Tuesday, March 15, 2016

Into The Woods (Part III of Trial By Fire)

I relax a bit as we head into the woods.  The marked single track course feels like the riding I do every weekend, except with people behind you trying to get by and people in front slowing you down.  Racing brain has taken over and I am looking for a way around every rider ahead of me and trying to go fast, even though I have no idea which way the course goes.  Typical rookie mistake.

A group of us reach the first hill climb to find a bottleneck of about 10 riders stuck on the hill.  It doesn't look particularly difficult, so I am wondering what the holdup is.  After about five seconds, riders in front of me start taking creative lines to avoid the crowd, so I figure what the hell.

Quite impressed with my first hill climb, I approach a creek crossing with a rickety bridge covered in chicken wire.  Two riders in front of me slide off the bridge into the creek, so I make it a point to slow way down and get across.  And then promptly crashed in the mud on the other side of the bridge.  At least it wasn't in the creek.

I would have been embarrassed except that I am seeing so much piss poor riding and bad technique I feel right at home.  I'm making a million mistakes, holding the bars too tightly and generally tiring myself out.  I've got massive arm pump less than half-way through the first lap.  I know the key is to relax and slow down, but I'm in sprint mode.  Roadracing gives us very little time to get a job done, so you have to go balls to the wall for those twenty minutes.  I've got at least eighty-five minutes left here, my body will never make it like this.

The woods section ends, dumping us out onto the grass track section, wide open but bumpy, it's deceiving, because underneath that grippy grass is slimy mud, so you have to be careful.  I am wrung out in 5th gear with one gear left, but I don't dare use it.  I've found the limit of the KDX suspension, the rear is hopping all around, any faster and I can tell the ends of the motorcycle will be swapping positions.  I would prefer not to crash in front of all the spectators lining the side of the course.  Better to do it in the woods where there is no one to laugh at you!

The second lap is much better.  I handle the motocross track with a basic competence and have a better idea of what to expect in the woods.  There are some fairly technical hill climbs, which while difficult, prove to be fun as well.  It's satisfying as a 42 year old man on a 27 year old bike to pass younger bucks on shiny, brand new machines who are stuck in the middle of a hill, digging trenches and wasting the piss and vinegar of their youth.  Of course, for every brilliant move I make out there, I make at least three mistakes.  By the end of the day I will have fallen off ten times.

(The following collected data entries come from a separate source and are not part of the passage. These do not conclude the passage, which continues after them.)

(** *** Reports *)
Definition count_assertion : M Z :=
  s ← get_app;
  put_app (Tests (u32 (assertions s + 1)) (failures s) (heartbeat_last s));;
  mret (u32 (assertions s + 1)).
Definition count_failure : M unit :=
  s ← get_app; put_app (Tests (assertions s) (u32 (failures s + 1)) (heartbeat_last s)).
Definition report (name : string) (passed : bool) : M bool :=
  n ← count_assertion;
  printf ("%s %u - %s%s%s" +:+ NL,
          [PText (if passed then "ok" else "not ok"); PNum n;
           PText (if passed then COLOR_GREEN else COLOR_RED); PText name; PText COLOR_RESET]);;
  when (negb passed) count_failure;;
  mret passed.
Definition test_start (name : string) : M unit :=
  s ← get_app;
  put_app (Tests 0 0 (heartbeat_last s));;
  wdt_init;;
  reset_timeout;;
  printf ("TAP version 13" +:+ NL, []);;
  printf ("# %s%s%s" +:+ NL, [PText COLOR_CYAN; PText name; PText COLOR_RESET]);;
  print_hardware.
Definition test_category (name : string) : M unit :=
  printf ("# %s--- %s ---%s" +:+ NL, [PText COLOR_CYAN; PText name; PText COLOR_RESET]);;
  reset_timeout.
Definition test_finish : M Z :=
  s ← get_app;
  printf ("1..%u" +:+ NL, [PNum (assertions s)]);;
  s ← get_app;
  printf ("# result: %s%s%s (%u failed)" +:+ NL,
          [PText (if failures s ==? 0 then COLOR_GREEN else COLOR_RED);
           PText (if failures s ==? 0 then "PASS" else "FAIL"); PText COLOR_RESET; PNum (failures s)]);;
  usart_putc USART0 0;;
  s ← get_app;
  mret (if failures s ==? 0 then 0 else 1).
Definition test_expect_reset (name : string) : M unit :=
  con ← rd32 (USART_RXFCON USART0);
  wr32 (USART_RXFCON USART0) (con .| USART_RXFCON_RXFFLU);;
  s ← get_app;
  printf ("# HOST-CMD: EXPECT_RESET %u %u %s" +:+ NL,
          [PNum (u32 (assertions s + 1)); PNum (failures s); PText name]);;
  poll (poll (l ← usart_get_rx_fifo_level USART0; mret (negb (l ==? 0))) test_watchdog_serve;;
        c ← rd32 (USART_RXB USART0); mret (c ==? 0x52)) (mret tt).
Definition test_audio_expect_tone (frequency_hz sample_rate_hz duration_ms : Z) : M unit :=
  printf ("# AUDIO-EXPECT: TONE hz=%lu rate=%lu ms=%lu" +:+ NL,
          [PNum frequency_hz; PNum sample_rate_hz; PNum duration_ms]).
Definition test_skip (name reason : string) : M unit :=
  n ← count_assertion;
  printf ("ok %u - %s%s # SKIP %s%s" +:+ NL,
          [PNum n; PText COLOR_YELLOW; PText name; PText reason; PText COLOR_RESET]);;
  reset_timeout.
Definition test_check (name : string) (condition : bool) : M bool :=
  passed ← report name condition; reset_timeout;; mret passed.
Definition test_eq_u32 (name : string) (expected actual : Z) : M bool :=
  passed ← report name (actual ==? expected);
  when (negb passed) (
    printf ("# %sexpected: %08lX%s" +:+ NL, [PText COLOR_YELLOW; PNum expected; PText COLOR_RESET]);;
    printf ("# %sactual:   %08lX%s" +:+ NL, [PText COLOR_RED; PNum actual; PText COLOR_RESET]));;
  reset_timeout;;
  mret passed.
Definition test_id_u32 (name : string) (expected actual : Z) : M bool :=
  printf ("# %s: %08lX" +:+ NL, [PText name; PNum actual]);; test_eq_u32 name expected actual.
Definition test_module_id (name : string) (expected actual : Z) : M bool :=
  printf ("# %s: %08lX" +:+ NL, [PText name; PNum actual]);;
  test_eq_u32 name (expected .& not32 MOD_ID_REV) (actual .& not32 MOD_ID_REV).
Definition test_module_clock (name : string) (clc : Z) : M bool :=
  let enabled := ((clc .& (MOD_CLC_DISR .| MOD_CLC_DISS)) ==? 0) && ((clc .& MOD_CLC_RMC) !=? 0) in
  _ ← report name enabled;
  when (negb enabled) (printf ("# %sCLC=%08lX%s" +:+ NL, [PText COLOR_RED; PNum clc; PText COLOR_RESET]));;
  reset_timeout;;
  mret enabled.
Definition test_amba_part_id (name : string) (expected id0 id1 : Z) : M bool :=
  let actual := u16 ((id0 .& 0xFF) .| ((id1 .& 0x0F) .<< 8)) in
  test_id_u32 name expected actual.

(** [while (offset < size && expected[offset] == actual[offset]) offset++;] *)
Definition first_difference (expected actual size : Z) : M Z :=
  iter (fun offset =>
    if offset <? size then
      e ← load_u8 (expected + offset); a ← load_u8 (actual + offset);
      mret (if e ==? a then inl (offset + 1) else inr offset)
    else mret (inr offset)) 0.
Definition test_eq_memory (name : string) (expected actual size : Z) : M bool :=
  offset ← first_difference expected actual size;
  passed ← report name (offset ==? size);
  when (negb passed) (
    printf ("# %soffset:   %u%s" +:+ NL, [PText COLOR_YELLOW; PNum offset; PText COLOR_RESET]);;
    e ← load_u8 (expected + offset);
    printf ("# %sexpected: %02X%s" +:+ NL, [PText COLOR_YELLOW; PNum e; PText COLOR_RESET]);;
    a ← load_u8 (actual + offset);
    printf ("# %sactual:   %02X%s" +:+ NL, [PText COLOR_RED; PNum a; PText COLOR_RESET]));;
  reset_timeout;;
  mret passed.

Third lap I finally think I have the hang of things, but the course is deteriorating rapidly, especially in the woods.  The ruts are getting over 18" deep, and in some places the trees are so tightly packed you have no option but to ride in them.  The 60 horsepower 450s ridden by gas happy douchebags who don't understand the meaning of "throttle control" have trenched damn near the entire woods section, exposing roots and rocks that prove treacherous to feet, rims and the continued forward motion of motorcycles.  Creek crossings have turned into nearly impassable morasses, and hill climbs have been dug down to slippery rock.  I am tiring out, but the course is demanding more.  I make it to scoring at the end of the third lap to see the white flag.  One more lap.  I can make it.

Five minutes later, I don't know if I can make it.  I'm on about my fourth wind and fading fast.  I spent too much energy too early on, now it's just survival.  There is little comfort in the fact that every other rider I see is just as exhausted, some of them can barely keep their bikes upright, many don't and I pass anyone I can.